REQUIREMENT: Repeat exactly the lines from the start of the entries below through the line containing "From S2P Require". Omit the rest.

SOURCE DATA:
*** Begin section ***
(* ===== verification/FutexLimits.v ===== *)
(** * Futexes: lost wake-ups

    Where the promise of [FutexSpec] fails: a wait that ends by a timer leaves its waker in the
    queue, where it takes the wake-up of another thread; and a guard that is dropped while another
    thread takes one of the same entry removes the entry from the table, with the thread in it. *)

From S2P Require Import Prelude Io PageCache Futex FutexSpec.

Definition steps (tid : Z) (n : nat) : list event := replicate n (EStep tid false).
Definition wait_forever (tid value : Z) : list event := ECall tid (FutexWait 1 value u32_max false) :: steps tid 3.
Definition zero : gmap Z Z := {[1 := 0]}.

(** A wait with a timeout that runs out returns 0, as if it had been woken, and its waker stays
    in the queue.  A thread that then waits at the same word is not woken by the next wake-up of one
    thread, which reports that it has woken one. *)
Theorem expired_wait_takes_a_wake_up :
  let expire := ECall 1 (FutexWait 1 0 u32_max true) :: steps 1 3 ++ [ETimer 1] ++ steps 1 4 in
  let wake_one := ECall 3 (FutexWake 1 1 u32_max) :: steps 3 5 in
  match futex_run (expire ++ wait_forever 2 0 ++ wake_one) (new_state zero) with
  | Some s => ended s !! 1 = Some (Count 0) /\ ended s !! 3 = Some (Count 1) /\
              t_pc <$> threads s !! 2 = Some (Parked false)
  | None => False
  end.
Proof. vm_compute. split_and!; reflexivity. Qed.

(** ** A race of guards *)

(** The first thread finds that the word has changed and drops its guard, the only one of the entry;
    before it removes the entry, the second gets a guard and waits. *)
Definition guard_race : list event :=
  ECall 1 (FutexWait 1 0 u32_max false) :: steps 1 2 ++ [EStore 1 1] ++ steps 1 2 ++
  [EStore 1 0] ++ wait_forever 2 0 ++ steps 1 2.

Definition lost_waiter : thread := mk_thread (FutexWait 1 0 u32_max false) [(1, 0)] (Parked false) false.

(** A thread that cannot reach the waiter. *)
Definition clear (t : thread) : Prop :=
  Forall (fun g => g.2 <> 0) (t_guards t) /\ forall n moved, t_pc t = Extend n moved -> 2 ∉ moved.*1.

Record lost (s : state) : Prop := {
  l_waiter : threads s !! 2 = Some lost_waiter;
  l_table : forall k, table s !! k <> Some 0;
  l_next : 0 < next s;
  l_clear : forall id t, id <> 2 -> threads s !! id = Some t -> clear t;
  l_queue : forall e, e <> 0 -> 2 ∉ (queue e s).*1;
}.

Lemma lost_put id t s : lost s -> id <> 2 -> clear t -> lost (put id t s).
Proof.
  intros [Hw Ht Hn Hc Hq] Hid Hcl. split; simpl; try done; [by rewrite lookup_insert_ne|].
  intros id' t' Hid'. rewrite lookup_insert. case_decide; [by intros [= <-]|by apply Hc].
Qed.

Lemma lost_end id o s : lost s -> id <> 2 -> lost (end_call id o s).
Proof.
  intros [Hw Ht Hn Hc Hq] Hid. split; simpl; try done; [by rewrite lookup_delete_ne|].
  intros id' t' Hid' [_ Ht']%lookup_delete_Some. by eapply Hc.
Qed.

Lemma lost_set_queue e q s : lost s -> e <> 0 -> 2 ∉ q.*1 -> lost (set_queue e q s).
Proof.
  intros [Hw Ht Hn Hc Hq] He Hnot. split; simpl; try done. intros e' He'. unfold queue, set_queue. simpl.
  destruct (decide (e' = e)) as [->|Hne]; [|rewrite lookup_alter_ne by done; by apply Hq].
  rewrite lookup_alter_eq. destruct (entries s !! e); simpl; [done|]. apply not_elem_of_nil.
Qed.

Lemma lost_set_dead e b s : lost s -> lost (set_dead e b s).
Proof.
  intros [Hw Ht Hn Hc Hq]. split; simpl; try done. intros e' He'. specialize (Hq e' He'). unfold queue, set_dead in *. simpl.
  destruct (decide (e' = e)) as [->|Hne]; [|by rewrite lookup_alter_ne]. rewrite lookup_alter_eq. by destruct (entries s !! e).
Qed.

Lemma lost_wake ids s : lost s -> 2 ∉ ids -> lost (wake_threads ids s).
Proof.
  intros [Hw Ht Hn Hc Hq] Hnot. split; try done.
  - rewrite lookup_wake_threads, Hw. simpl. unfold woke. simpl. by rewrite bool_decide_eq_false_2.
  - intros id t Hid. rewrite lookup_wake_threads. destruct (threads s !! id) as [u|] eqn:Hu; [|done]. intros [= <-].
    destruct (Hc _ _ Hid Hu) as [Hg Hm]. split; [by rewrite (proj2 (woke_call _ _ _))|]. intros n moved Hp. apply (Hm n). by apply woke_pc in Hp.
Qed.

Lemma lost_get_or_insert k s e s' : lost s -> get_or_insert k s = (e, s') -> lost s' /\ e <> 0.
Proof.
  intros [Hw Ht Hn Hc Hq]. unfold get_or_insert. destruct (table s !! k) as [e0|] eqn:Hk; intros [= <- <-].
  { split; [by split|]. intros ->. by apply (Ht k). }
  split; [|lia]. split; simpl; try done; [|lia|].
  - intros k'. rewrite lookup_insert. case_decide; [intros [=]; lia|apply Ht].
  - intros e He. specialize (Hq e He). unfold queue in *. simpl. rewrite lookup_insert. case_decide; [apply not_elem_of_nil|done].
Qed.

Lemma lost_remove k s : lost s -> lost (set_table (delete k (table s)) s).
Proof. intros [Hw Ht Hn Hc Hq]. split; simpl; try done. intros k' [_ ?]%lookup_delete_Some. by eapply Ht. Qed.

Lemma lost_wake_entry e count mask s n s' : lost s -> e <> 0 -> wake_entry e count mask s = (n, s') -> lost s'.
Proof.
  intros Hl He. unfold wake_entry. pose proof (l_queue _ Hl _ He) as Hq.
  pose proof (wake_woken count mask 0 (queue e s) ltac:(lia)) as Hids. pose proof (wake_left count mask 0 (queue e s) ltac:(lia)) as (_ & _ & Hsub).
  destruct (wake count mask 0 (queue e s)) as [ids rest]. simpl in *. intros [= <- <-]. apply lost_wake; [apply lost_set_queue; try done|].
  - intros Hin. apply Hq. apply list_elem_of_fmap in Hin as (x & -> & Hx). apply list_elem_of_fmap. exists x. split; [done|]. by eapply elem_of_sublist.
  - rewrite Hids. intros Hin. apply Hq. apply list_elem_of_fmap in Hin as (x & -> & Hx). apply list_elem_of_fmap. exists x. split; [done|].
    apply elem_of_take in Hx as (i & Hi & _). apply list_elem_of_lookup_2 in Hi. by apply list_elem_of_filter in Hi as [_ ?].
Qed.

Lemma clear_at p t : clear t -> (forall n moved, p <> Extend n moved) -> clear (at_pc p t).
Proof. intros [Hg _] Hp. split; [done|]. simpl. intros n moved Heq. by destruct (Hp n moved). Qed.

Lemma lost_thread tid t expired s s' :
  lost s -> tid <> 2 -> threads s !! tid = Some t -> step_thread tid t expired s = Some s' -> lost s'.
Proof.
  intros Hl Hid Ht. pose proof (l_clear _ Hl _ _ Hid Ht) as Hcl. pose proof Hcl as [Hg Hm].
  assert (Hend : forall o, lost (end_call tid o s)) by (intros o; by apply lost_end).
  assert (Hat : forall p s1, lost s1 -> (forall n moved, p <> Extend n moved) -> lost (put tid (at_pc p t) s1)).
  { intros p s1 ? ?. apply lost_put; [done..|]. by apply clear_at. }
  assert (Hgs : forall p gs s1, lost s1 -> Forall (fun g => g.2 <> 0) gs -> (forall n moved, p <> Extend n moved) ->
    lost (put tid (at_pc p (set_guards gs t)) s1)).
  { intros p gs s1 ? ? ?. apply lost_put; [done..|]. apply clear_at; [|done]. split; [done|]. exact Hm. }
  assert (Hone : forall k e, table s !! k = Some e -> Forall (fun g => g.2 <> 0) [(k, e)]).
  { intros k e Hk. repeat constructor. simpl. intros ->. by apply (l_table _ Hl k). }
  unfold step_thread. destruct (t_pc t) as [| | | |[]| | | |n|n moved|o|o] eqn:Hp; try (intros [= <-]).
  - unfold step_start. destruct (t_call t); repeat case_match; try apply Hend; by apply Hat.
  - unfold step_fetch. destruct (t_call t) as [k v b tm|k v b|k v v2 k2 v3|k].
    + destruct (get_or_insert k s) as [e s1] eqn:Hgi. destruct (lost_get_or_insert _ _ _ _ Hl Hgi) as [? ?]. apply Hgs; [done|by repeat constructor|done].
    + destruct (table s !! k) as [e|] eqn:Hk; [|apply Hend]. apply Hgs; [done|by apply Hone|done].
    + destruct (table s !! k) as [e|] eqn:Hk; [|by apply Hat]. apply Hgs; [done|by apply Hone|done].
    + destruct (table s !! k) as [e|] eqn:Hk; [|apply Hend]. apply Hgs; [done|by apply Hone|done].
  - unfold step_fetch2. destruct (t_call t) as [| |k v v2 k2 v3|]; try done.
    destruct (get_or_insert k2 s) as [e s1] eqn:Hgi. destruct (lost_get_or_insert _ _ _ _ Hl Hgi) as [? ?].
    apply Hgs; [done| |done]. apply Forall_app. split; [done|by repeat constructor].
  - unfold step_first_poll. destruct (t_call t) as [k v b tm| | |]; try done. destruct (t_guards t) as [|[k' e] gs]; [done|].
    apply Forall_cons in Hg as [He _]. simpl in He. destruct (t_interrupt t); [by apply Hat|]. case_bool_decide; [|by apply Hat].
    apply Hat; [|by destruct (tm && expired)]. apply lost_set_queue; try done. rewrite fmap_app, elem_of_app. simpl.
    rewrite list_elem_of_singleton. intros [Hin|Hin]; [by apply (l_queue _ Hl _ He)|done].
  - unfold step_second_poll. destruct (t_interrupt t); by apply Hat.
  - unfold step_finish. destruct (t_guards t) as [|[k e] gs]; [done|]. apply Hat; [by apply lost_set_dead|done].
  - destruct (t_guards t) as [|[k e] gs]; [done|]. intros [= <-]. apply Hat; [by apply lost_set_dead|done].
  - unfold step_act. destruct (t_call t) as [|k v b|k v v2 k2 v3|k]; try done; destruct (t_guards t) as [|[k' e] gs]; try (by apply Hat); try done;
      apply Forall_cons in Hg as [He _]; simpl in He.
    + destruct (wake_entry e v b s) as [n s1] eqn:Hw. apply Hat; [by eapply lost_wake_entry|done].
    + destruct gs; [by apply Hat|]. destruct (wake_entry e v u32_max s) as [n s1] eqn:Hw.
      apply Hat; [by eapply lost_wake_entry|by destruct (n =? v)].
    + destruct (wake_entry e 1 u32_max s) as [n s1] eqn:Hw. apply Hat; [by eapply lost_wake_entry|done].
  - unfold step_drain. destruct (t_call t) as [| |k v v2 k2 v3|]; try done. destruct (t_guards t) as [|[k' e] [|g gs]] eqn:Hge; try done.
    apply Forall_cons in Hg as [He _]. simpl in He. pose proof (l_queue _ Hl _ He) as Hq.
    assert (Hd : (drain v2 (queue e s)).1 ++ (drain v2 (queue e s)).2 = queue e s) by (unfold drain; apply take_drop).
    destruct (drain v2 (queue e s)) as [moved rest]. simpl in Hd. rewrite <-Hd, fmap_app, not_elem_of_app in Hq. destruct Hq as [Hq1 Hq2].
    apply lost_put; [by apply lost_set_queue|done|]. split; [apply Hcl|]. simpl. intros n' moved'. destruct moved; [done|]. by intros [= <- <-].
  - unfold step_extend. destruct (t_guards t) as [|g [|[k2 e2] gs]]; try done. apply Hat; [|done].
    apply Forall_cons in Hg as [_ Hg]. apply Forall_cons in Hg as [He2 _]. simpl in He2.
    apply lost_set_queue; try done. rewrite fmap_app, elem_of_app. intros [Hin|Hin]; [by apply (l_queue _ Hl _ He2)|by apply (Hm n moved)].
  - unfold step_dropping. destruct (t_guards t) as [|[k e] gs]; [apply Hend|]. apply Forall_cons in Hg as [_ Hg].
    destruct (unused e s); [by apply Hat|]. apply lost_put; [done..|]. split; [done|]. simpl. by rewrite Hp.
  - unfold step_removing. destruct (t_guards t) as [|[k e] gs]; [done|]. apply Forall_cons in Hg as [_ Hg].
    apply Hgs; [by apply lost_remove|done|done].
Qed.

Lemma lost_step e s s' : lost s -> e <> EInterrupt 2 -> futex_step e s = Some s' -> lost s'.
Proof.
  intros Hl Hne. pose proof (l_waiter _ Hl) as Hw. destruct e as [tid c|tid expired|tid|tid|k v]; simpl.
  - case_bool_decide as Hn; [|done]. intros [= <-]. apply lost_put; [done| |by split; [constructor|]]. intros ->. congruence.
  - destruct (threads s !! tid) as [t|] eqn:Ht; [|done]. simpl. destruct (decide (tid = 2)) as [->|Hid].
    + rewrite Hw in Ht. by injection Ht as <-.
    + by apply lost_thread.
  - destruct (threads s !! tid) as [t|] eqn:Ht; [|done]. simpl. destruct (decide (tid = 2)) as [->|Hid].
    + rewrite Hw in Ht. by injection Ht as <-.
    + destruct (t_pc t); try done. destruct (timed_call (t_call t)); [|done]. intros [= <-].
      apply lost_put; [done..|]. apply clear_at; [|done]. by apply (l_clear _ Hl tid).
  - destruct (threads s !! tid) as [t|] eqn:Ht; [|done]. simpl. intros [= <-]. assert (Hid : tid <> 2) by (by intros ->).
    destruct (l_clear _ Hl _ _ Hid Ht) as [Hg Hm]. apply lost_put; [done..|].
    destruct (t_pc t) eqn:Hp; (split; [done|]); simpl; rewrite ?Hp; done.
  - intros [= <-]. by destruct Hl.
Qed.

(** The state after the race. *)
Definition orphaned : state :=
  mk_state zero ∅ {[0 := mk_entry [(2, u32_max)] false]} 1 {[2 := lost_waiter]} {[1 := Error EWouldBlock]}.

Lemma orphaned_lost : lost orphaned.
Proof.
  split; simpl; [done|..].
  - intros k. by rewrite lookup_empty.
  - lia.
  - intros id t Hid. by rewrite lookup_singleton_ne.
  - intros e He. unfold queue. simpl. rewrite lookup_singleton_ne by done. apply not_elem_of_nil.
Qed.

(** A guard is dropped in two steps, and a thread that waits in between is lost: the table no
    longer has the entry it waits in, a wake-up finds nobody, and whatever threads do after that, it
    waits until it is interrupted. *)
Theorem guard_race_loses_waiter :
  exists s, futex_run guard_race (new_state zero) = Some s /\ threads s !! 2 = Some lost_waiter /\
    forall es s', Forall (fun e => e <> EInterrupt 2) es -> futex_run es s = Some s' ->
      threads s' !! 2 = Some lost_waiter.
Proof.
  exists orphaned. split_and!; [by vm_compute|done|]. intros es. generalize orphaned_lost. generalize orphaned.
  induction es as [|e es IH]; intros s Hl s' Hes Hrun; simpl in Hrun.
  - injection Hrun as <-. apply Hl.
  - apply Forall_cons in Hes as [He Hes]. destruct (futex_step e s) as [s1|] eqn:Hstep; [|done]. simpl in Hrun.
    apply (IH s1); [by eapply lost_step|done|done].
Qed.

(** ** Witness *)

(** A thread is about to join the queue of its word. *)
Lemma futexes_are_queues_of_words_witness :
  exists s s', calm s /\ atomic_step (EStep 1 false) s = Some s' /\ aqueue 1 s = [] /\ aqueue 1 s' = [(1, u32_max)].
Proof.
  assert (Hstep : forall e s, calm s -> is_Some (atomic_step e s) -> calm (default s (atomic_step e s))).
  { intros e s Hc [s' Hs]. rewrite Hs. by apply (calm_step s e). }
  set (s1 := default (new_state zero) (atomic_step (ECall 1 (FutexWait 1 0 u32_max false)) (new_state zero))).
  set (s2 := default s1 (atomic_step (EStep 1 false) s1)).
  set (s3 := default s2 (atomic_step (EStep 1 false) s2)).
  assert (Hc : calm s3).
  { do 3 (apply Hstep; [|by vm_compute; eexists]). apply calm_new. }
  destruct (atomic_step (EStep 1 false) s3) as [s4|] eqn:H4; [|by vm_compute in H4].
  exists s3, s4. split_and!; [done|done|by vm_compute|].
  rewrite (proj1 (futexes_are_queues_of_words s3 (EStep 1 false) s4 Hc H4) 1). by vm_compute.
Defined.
*** End section ***
RESULT BELOW:
(* ===== verification/FutexLimits.v ===== *)
(** * Futexes: lost wake-ups

    Where the promise of [FutexSpec] fails: a wait that ends by a timer leaves its waker in the
    queue, where it takes the wake-up of another thread; and a guard that is dropped while another
    thread takes one of the same entry removes the entry from the table, with the thread in it. *)

From S2P Require Import Prelude Io PageCache Futex FutexSpec.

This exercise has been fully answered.